### What you are asked to do:
Repeat each record word for word.

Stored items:
*****

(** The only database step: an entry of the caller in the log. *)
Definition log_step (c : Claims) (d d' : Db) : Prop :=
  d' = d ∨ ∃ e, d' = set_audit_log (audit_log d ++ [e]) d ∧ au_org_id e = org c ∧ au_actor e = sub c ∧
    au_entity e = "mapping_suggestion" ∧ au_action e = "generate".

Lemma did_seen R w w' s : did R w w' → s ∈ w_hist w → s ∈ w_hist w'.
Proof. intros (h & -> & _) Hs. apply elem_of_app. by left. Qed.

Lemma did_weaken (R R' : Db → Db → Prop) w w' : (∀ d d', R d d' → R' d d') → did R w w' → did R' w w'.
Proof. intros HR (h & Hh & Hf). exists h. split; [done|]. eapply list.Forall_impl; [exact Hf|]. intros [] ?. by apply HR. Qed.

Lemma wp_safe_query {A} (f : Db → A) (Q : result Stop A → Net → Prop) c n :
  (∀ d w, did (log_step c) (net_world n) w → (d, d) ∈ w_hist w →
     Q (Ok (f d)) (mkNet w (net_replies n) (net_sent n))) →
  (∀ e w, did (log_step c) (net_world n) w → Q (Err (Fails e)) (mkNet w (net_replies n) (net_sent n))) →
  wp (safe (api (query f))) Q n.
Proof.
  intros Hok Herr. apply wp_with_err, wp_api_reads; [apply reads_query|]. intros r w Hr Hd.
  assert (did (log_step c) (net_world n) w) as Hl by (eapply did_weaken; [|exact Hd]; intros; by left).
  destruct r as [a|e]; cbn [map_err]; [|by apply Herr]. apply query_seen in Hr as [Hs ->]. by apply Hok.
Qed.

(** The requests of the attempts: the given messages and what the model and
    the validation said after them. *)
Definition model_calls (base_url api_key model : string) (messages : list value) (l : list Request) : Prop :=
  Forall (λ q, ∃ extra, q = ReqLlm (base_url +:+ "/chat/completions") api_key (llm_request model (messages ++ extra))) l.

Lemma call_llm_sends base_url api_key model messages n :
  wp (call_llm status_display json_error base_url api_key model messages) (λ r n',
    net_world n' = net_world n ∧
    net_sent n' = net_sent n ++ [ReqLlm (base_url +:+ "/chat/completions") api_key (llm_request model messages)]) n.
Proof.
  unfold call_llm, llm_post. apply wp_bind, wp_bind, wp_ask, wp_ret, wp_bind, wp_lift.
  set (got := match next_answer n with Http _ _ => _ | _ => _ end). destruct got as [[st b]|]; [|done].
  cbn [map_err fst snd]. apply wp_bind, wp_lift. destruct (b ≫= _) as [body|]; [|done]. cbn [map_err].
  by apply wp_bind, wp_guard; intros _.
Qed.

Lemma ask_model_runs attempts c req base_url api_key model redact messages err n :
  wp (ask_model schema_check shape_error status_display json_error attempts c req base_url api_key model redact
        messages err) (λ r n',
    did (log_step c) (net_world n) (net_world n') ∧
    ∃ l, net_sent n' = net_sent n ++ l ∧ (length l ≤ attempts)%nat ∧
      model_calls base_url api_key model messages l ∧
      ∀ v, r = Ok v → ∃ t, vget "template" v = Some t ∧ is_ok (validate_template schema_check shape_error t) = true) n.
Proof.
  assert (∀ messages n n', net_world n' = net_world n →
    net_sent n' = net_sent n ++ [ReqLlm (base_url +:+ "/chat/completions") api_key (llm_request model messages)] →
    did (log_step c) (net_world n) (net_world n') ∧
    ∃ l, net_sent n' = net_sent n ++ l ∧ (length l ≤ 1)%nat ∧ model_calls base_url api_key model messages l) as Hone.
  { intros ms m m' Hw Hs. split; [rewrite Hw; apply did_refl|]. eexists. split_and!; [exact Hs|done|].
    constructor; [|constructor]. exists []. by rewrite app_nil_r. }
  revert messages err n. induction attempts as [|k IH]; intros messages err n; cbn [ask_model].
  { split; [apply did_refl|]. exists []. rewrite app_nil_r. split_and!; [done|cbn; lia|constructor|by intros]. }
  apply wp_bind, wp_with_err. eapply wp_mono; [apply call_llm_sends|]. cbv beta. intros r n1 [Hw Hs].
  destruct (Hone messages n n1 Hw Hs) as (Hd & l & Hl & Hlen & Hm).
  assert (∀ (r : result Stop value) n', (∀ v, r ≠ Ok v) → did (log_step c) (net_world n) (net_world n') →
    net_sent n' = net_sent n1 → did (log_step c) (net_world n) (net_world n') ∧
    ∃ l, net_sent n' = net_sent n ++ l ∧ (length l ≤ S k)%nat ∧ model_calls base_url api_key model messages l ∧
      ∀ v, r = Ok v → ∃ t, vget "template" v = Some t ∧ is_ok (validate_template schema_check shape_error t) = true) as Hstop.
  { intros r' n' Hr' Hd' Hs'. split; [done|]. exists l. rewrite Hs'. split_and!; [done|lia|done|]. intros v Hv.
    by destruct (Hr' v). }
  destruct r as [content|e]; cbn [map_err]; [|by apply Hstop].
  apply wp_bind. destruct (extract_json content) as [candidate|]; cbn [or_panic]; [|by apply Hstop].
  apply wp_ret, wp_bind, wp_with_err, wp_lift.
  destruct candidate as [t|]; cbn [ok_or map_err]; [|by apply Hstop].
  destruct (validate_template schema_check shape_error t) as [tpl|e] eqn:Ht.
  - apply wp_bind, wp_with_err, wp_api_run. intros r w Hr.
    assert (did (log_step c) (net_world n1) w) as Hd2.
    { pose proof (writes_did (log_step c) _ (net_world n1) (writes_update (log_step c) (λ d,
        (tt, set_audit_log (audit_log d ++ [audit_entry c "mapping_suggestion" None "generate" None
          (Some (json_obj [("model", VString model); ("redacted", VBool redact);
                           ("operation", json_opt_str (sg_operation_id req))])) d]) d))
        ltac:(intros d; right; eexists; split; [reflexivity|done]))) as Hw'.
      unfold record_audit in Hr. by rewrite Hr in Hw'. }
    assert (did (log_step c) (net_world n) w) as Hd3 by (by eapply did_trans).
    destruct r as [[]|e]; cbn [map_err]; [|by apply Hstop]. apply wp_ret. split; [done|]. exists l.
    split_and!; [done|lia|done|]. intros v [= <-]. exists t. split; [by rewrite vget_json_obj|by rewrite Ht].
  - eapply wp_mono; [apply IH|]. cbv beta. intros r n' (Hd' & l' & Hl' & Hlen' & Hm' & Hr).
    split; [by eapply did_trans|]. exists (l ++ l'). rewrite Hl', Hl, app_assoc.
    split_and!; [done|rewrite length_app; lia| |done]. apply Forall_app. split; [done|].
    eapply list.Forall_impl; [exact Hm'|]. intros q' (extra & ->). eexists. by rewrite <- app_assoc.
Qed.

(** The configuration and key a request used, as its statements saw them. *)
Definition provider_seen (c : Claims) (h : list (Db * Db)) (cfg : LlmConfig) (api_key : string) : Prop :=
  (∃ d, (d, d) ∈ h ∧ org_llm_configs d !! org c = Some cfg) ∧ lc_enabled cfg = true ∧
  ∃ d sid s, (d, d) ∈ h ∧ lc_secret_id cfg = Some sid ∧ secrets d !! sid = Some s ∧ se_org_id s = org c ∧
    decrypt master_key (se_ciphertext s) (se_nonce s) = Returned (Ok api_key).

*****

### Written response:
(** The only database step: an entry of the caller in the log. *)
Definition log_step (c : Claims) (d d' : Db) : Prop :=
  d' = d ∨ ∃ e, d' = set_audit_log (audit_log d ++ [e]) d ∧ au_org_id e = org c ∧ au_actor e = sub c ∧
    au_entity e = "mapping_suggestion" ∧ au_action e = "generate".

Lemma did_seen R w w' s : did R w w' → s ∈ w_hist w → s ∈ w_hist w'.
Proof. intros (h & -> & _) Hs. apply elem_of_app. by left. Qed.

Lemma did_weaken (R R' : Db → Db → Prop) w w' : (∀ d d', R d d' → R' d d') → did R w w' → did R' w w'.
Proof. intros HR (h & Hh & Hf). exists h. split; [done|]. eapply list.Forall_impl; [exact Hf|]. intros [] ?. by apply HR. Qed.

Lemma wp_safe_query {A} (f : Db → A) (Q : result Stop A → Net → Prop) c n :
  (∀ d w, did (log_step c) (net_world n) w → (d, d) ∈ w_hist w →
     Q (Ok (f d)) (mkNet w (net_replies n) (net_sent n))) →
  (∀ e w, did (log_step c) (net_world n) w → Q (Err (Fails e)) (mkNet w (net_replies n) (net_sent n))) →
  wp (safe (api (query f))) Q n.
Proof.
  intros Hok Herr. apply wp_with_err, wp_api_reads; [apply reads_query|]. intros r w Hr Hd.
  assert (did (log_step c) (net_world n) w) as Hl by (eapply did_weaken; [|exact Hd]; intros; by left).
  destruct r as [a|e]; cbn [map_err]; [|by apply Herr]. apply query_seen in Hr as [Hs ->]. by apply Hok.
Qed.

(** The requests of the attempts: the given messages and what the model and
    the validation said after them. *)
Definition model_calls (base_url api_key model : string) (messages : list value) (l : list Request) : Prop :=
  Forall (λ q, ∃ extra, q = ReqLlm (base_url +:+ "/chat/completions") api_key (llm_request model (messages ++ extra))) l.

Lemma call_llm_sends base_url api_key model messages n :
  wp (call_llm status_display json_error base_url api_key model messages) (λ r n',
    net_world n' = net_world n ∧
    net_sent n' = net_sent n ++ [ReqLlm (base_url +:+ "/chat/completions") api_key (llm_request model messages)]) n.
Proof.
  unfold call_llm, llm_post. apply wp_bind, wp_bind, wp_ask, wp_ret, wp_bind, wp_lift.
  set (got := match next_answer n with Http _ _ => _ | _ => _ end). destruct got as [[st b]|]; [|done].
  cbn [map_err fst snd]. apply wp_bind, wp_lift. destruct (b ≫= _) as [body|]; [|done]. cbn [map_err].
  by apply wp_bind, wp_guard; intros _.
Qed.

Lemma ask_model_runs attempts c req base_url api_key model redact messages err n :
  wp (ask_model schema_check shape_error status_display json_error attempts c req base_url api_key model redact
        messages err) (λ r n',
    did (log_step c) (net_world n) (net_world n') ∧
    ∃ l, net_sent n' = net_sent n ++ l ∧ (length l ≤ attempts)%nat ∧
      model_calls base_url api_key model messages l ∧
      ∀ v, r = Ok v → ∃ t, vget "template" v = Some t ∧ is_ok (validate_template schema_check shape_error t) = true) n.
Proof.
  assert (∀ messages n n', net_world n' = net_world n →
    net_sent n' = net_sent n ++ [ReqLlm (base_url +:+ "/chat/completions") api_key (llm_request model messages)] →
    did (log_step c) (net_world n) (net_world n') ∧
    ∃ l, net_sent n' = net_sent n ++ l ∧ (length l ≤ 1)%nat ∧ model_calls base_url api_key model messages l) as Hone.
  { intros ms m m' Hw Hs. split; [rewrite Hw; apply did_refl|]. eexists. split_and!; [exact Hs|done|].
    constructor; [|constructor]. exists []. by rewrite app_nil_r. }
  revert messages err n. induction attempts as [|k IH]; intros messages err n; cbn [ask_model].
  { split; [apply did_refl|]. exists []. rewrite app_nil_r. split_and!; [done|cbn; lia|constructor|by intros]. }
  apply wp_bind, wp_with_err. eapply wp_mono; [apply call_llm_sends|]. cbv beta. intros r n1 [Hw Hs].
  destruct (Hone messages n n1 Hw Hs) as (Hd & l & Hl & Hlen & Hm).
  assert (∀ (r : result Stop value) n', (∀ v, r ≠ Ok v) → did (log_step c) (net_world n) (net_world n') →
    net_sent n' = net_sent n1 → did (log_step c) (net_world n) (net_world n') ∧
    ∃ l, net_sent n' = net_sent n ++ l ∧ (length l ≤ S k)%nat ∧ model_calls base_url api_key model messages l ∧
      ∀ v, r = Ok v → ∃ t, vget "template" v = Some t ∧ is_ok (validate_template schema_check shape_error t) = true) as Hstop.
  { intros r' n' Hr' Hd' Hs'. split; [done|]. exists l. rewrite Hs'. split_and!; [done|lia|done|]. intros v Hv.
    by destruct (Hr' v). }
  destruct r as [content|e]; cbn [map_err]; [|by apply Hstop].
  apply wp_bind. destruct (extract_json content) as [candidate|]; cbn [or_panic]; [|by apply Hstop].
  apply wp_ret, wp_bind, wp_with_err, wp_lift.
  destruct candidate as [t|]; cbn [ok_or map_err]; [|by apply Hstop].
  destruct (validate_template schema_check shape_error t) as [tpl|e] eqn:Ht.
  - apply wp_bind, wp_with_err, wp_api_run. intros r w Hr.
    assert (did (log_step c) (net_world n1) w) as Hd2.
    { pose proof (writes_did (log_step c) _ (net_world n1) (writes_update (log_step c) (λ d,
        (tt, set_audit_log (audit_log d ++ [audit_entry c "mapping_suggestion" None "generate" None
          (Some (json_obj [("model", VString model); ("redacted", VBool redact);
                           ("operation", json_opt_str (sg_operation_id req))])) d]) d))
        ltac:(intros d; right; eexists; split; [reflexivity|done]))) as Hw'.
      unfold record_audit in Hr. by rewrite Hr in Hw'. }
    assert (did (log_step c) (net_world n) w) as Hd3 by (by eapply did_trans).
    destruct r as [[]|e]; cbn [map_err]; [|by apply Hstop]. apply wp_ret. split; [done|]. exists l.
    split_and!; [done|lia|done|]. intros v [= <-]. exists t. split; [by rewrite vget_json_obj|by rewrite Ht].
  - eapply wp_mono; [apply IH|]. cbv beta. intros r n' (Hd' & l' & Hl' & Hlen' & Hm' & Hr).
    split; [by eapply did_trans|]. exists (l ++ l'). rewrite Hl', Hl, app_assoc.
    split_and!; [done|rewrite length_app; lia| |done]. apply Forall_app. split; [done|].
    eapply list.Forall_impl; [exact Hm'|]. intros q' (extra & ->). eexists. by rewrite <- app_assoc.
Qed.

(** The configuration and key a request used, as its statements saw them. *)
Definition provider_seen (c : Claims) (h : list (Db * Db)) (cfg : LlmConfig) (api_key : string) : Prop :=
  (∃ d, (d, d) ∈ h ∧ org_llm_configs d !! org c = Some cfg) ∧ lc_enabled cfg = true ∧
  ∃ d sid s, (d, d) ∈ h ∧ lc_secret_id cfg = Some sid ∧ secrets d !! sid = Some s ∧ se_org_id s = org c ∧
    decrypt master_key (se_ciphertext s) (se_nonce s) = Returned (Ok api_key).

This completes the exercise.